The difference between dog breeds is often quite small — it is actually not possible to definitively decide the breed of a dog unless it has a complete family tree, ID chip and registration. Nonetheless, the ban on certain “dangerous” dog breeds is in many ways the essence of dog regulations in Norway. Not to say that there is no such thing as a dangerous dog, but what makes a dog dangerous has nothing to do with breed — it all comes down to treatment and training, Gabrielsen says.
Gabrielsen has the support of the Norwegian Kennel Club and several other groups in her opposition to a ban on specific dog breeds. She believes that training is the deciding factor in whether or not a dog is safe to be around, a position with which most dog owners agree. But this is where the agreement stops with a lot of dog owners. There are two main philosophies when it comes to dog training, and they do not agree.
In addition to regulations on banned dog breeds in Norway, Gabrielsen’s dissertation looks at the conflict between the two main types of dog training used today. There is of course many variations in these two training philosophies, but it is mainly the balance between punishment and reward that is the difference.
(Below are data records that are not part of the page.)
Definition value_ok (bound : Seq) (kv : jsstr * StoredValue) : Prop :=
  fst kv = address_key (sv_address (snd kv)) /\ valid_address KindValue (sv_address (snd kv)) /\ sv_seq (snd kv) < bound.

Definition list_ok (bound : Seq) (kl : jsstr * StoredList) : Prop :=
  fst kl = address_key (sl_address (snd kl)) /\ valid_address KindList (sl_address (snd kl)) /\
  sl_elements (snd kl) <> [] /\ increasing (le_seq <$> sl_elements (snd kl)) /\
  Forall (fun e => le_seq e < bound) (sl_elements (snd kl)).

Definition values_ok (bound : Seq) (m : list (jsstr * StoredValue)) : Prop := NoDup m.*1 /\ Forall (value_ok bound) m.
Definition lists_ok (bound : Seq) (m : list (jsstr * StoredList)) : Prop := NoDup m.*1 /\ Forall (list_ok bound) m.

(** All sequences of the state are below [bound]. *)
Record session_below (bound : Seq) (s : StorageState) : Prop := SessionBelow {
  sn_entries : entries_ok bound s;
  sn_usage : usage_ok bound (usage s);
  sn_disjoint : forall id, is_Some (entries s !! id) -> amap_get (usage s) id = None;
  sn_stats : stats s = Stats_ (message_count (entriesBySeq s)) (total_usage (usage s).*2);
  sn_values : values_ok bound (scalarValues s);
  sn_lists : lists_ok bound (listValues s);
}.

Definition session_inv (s : StorageState) : Prop := session_below (nextSeq s) s.

Lemma new_StorageState_inv : session_inv new_StorageState.
Proof.
  split; cbn.
  - split; cbn; [intros id e; rewrite lookup_empty; set_solver|constructor|set_solver|set_solver].
  - split; cbn; [constructor|constructor|constructor|set_solver].
  - done.
  - done.
  - split; cbn; constructor.
  - split; cbn; constructor.
Qed.

(** * Sequences *)

(** Sequences only grow: a larger bound keeps what holds below a smaller one. *)
Lemma value_ok_mono b1 b2 kv : b1 <= b2 -> value_ok b1 kv -> value_ok b2 kv.
Proof. intros Hb (H1 & H2 & H3). split_and!; [done|done|lia]. Qed.

Lemma list_ok_mono b1 b2 kl : b1 <= b2 -> list_ok b1 kl -> list_ok b2 kl.
Proof.
  intros Hb (H1 & H2 & H3 & H4 & H5). split_and!; [done..|]. eapply Forall_impl; [exact H5|]. cbn. lia.
Qed.

Lemma session_below_mono b1 b2 s : b1 <= b2 -> session_below b1 s -> session_below b2 s.
Proof.
  intros Hb [[E1 E2 E3 E4] [U1 U2 U3 U4] D St [V1 V2] [L1 L2]]. split; try done.
  - split; try done. intros e He. specialize (E3 e He). lia.
  - split; try done. intros r Hr. specialize (U4 r Hr). lia.
  - split; [done|]. eapply Forall_impl; [exact V2|]. intros kv. by apply value_ok_mono.
  - split; [done|]. eapply Forall_impl; [exact L2|]. intros kv. by apply list_ok_mono.
Qed.

Lemma session_below_nextSeq b f s : session_below b (on_nextSeq f s) <-> session_below b s.
Proof. split; intros [[? ? ? ?] ? ? ? ? ?]; split; done. Qed.

Lemma increasing_snoc {A} (f : A -> Z) l x : increasing (f <$> l) -> (forall y, y ∈ l -> f y < f x) -> increasing (f <$> l ++ [x]).
Proof.
  intros Hl Hx. rewrite fmap_app. apply increasing_app. split_and!; [done|repeat constructor|].
  intros a b (y & -> & Hy)%list_elem_of_fmap ->%list_elem_of_singleton. by apply Hx.
Qed.

(** * Entries and usage *)

Lemma message_count_snoc l e : message_count (l ++ [e]) = message_count l + (if decide (e_type e = TypeMessage) then 1 else 0).
Proof.
  unfold message_count. rewrite List.filter_app, len_app. cbn [List.filter].
  destruct (decide (e_type e = TypeMessage)) as [H|H]; [by rewrite (bool_decide_true _ H)|by rewrite (bool_decide_false _ H)].
Qed.

Definition put_entry (e : Entry) (s : StorageState) : StorageState :=
  on_stats (count_message e) (on_entriesBySeq (fun l => l ++ [e]) (on_entries (insert (e_id e) e) s)).

Lemma put_entry_below bound s e :
  session_below bound s -> (forall e', e' ∈ entriesBySeq s -> e_seq e' < e_seq e) -> e_seq e < bound ->
  entries s !! e_id e = None -> amap_get (usage s) (e_id e) = None ->
  (forall p, e_parentId e = Some p -> is_Some (entries s !! p)) -> session_below bound (put_entry e s).
Proof.
  intros Hinv Hlt Hseq Hnew Hnu Hp. destruct Hinv as [[E1 E2 E3 E4] [U1 U2 U3 U4] D St [V1 V2] [L1 L2]].
  split; cbn; try done.
  - split; cbn.
    + intros id e'. rewrite elem_of_app, list_elem_of_singleton. destruct (decide (e_id e = id)) as [<-|Hne].
      * rewrite lookup_insert_eq. split; [intros [= <-]; auto|]. intros [[Hin| ->] Hid]; [|done].
        exfalso. assert (entries s !! e_id e = Some e') by by apply E1. congruence.
      * rewrite lookup_insert_ne by done. rewrite E1. split; [tauto|]. intros [[?| ->] ?]; done.
    + by apply increasing_snoc.
    + intros e' [He'| ->%list_elem_of_singleton]%elem_of_app; [by apply E3|done].
    + intros e' p [He'| ->%list_elem_of_singleton]%elem_of_app Hpar.
      * destruct (E4 e' p He' Hpar) as (e1 & H1 & H2). exists e1. rewrite lookup_insert_ne; [done|]. intros E. congruence.
      * destruct (Hp p Hpar) as [e1 H1]. exists e1. rewrite lookup_insert_ne; [|intros E; congruence]. split; [done|].
        apply E1 in H1 as [H1 _]. by apply Hlt.
  - intros id. destruct (decide (e_id e = id)) as [<-|Hne]; [done|]. rewrite lookup_insert_ne by done. apply D.
  - rewrite message_count_snoc. unfold count_message. rewrite St. destruct (decide _); cbn; f_equal; lia.
Qed.

Lemma total_usage_snoc rows r : total_usage (rows ++ [r]) = addUsage (total_usage rows) (ur_usage r).
Proof. unfold total_usage. by rewrite foldl_app. Qed.

Definition put_usage (r : UsageRow) (s : StorageState) : StorageState :=
  on_stats (count_usage r) (on_usage (fun m => amap_set m (ur_id r) r) s).

Lemma put_usage_below bound s r :
  session_below bound s -> (forall r', r' ∈ (usage s).*2 -> ur_seq r' < ur_seq r) -> ur_seq r < bound ->
  entries s !! ur_id r = None -> amap_get (usage s) (ur_id r) = None -> session_below bound (put_usage r s).
Proof.
  intros Hinv Hlt Hseq Hne Hnew. destruct Hinv as [[E1 E2 E3 E4] [U1 U2 U3 U4] D St [V1 V2] [L1 L2]].
  split; cbn; try done.
  - rewrite amap_set_new by done. split.
    + rewrite fmap_app. cbn. apply NoDup_app. split_and!; [done| |apply NoDup_singleton].
      intros x Hx ->%list_elem_of_singleton. by apply amap_get_None in Hnew.
    + apply Forall_app. split; [done|]. by apply Forall_singleton.
    + rewrite fmap_app. cbn. by apply increasing_snoc.
    + rewrite fmap_app. cbn. intros r' [Hr| ->%list_elem_of_singleton]%elem_of_app; [by apply U4|done].
  - intros id Hid. rewrite amap_get_set. case_decide as E; [subst id; rewrite Hne in Hid; by destruct Hid|by apply D].
  - rewrite amap_set_new by done. rewrite fmap_app. cbn. rewrite total_usage_snoc. unfold count_usage. by rewrite St.
Qed.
The debate between followers of the different training philosophies has often lead to heated discussions on net forums, where no one party is more polite than the other. Gabrielsen has studied this debate, and observed the way the two groups butt heads.
Gabrielsen has a dog herself, a boxer named Hilma. “My dog is trained using clicker training,” she says. Clicker training involves the training using a little device to make a clicking sound every time the dog does something right, and giving it a treat. The dog eventually learns to associate the click and the treat with that action.
Clicker training originated in the USA, and was introduced to Norway a few decades ago. Particularly younger dog owners and women tend to use reward-based training methods, and the approach is becoming more and more common. This method stems from the research of behavioural psychologists B. F. Skinner and Ivan Pavlov. It is among the dog training methods that use reward centrally. The training is easy, both for the dog and the owner
On the other side are those who believe yanking on a dog’s collar when it does something wrong is much more effective. Gabrielsen disagrees. “I’ve come to see both arguments, but i’m still completely on the side of reward. I see no reason for physical punishment,” she says.
Some people find this provoking, calling it misguided kindness, and a development in society that they don’t want any part of. The believe that only rewards won’t make your dog safe — you won’t see any results from too much kindness. “Some people draw parallels to raising children. It is important as a parent to show who is the boss,” says Gabrielsen
The idea behind this is also rooted in biology. A wolf pack has an unambiguous leader, and according to followers of this style of training, you have to be that alpha male. This is the more traditional training style, rooted in Germany and in military discipline. It is often used by older dog owners, and more commonly by men.
Maybe the emergence of reward-based training has something to do with how dogs are used in Norway. The amount of watchdogs and hunting dogs is going down. Most people who own dogs these days want a loving, happy family member. Research on dogs and the position of dogs in society has not been very common in Norway, and hasn’t always been very academic, despite the fact that it has become an increasingly popular topic.
“There are no exact numbers, but the number of dogs in Norway is estimated to have increased from 400,000 to 500,000 over the past decade,” she explains. At the same time, this means that more people need to train their dogs, and find a method that works for them. The main goal of both of these philosophies is the same — to train a dog that you can trust. But this has nothing to do with breed, Gabrielsen says.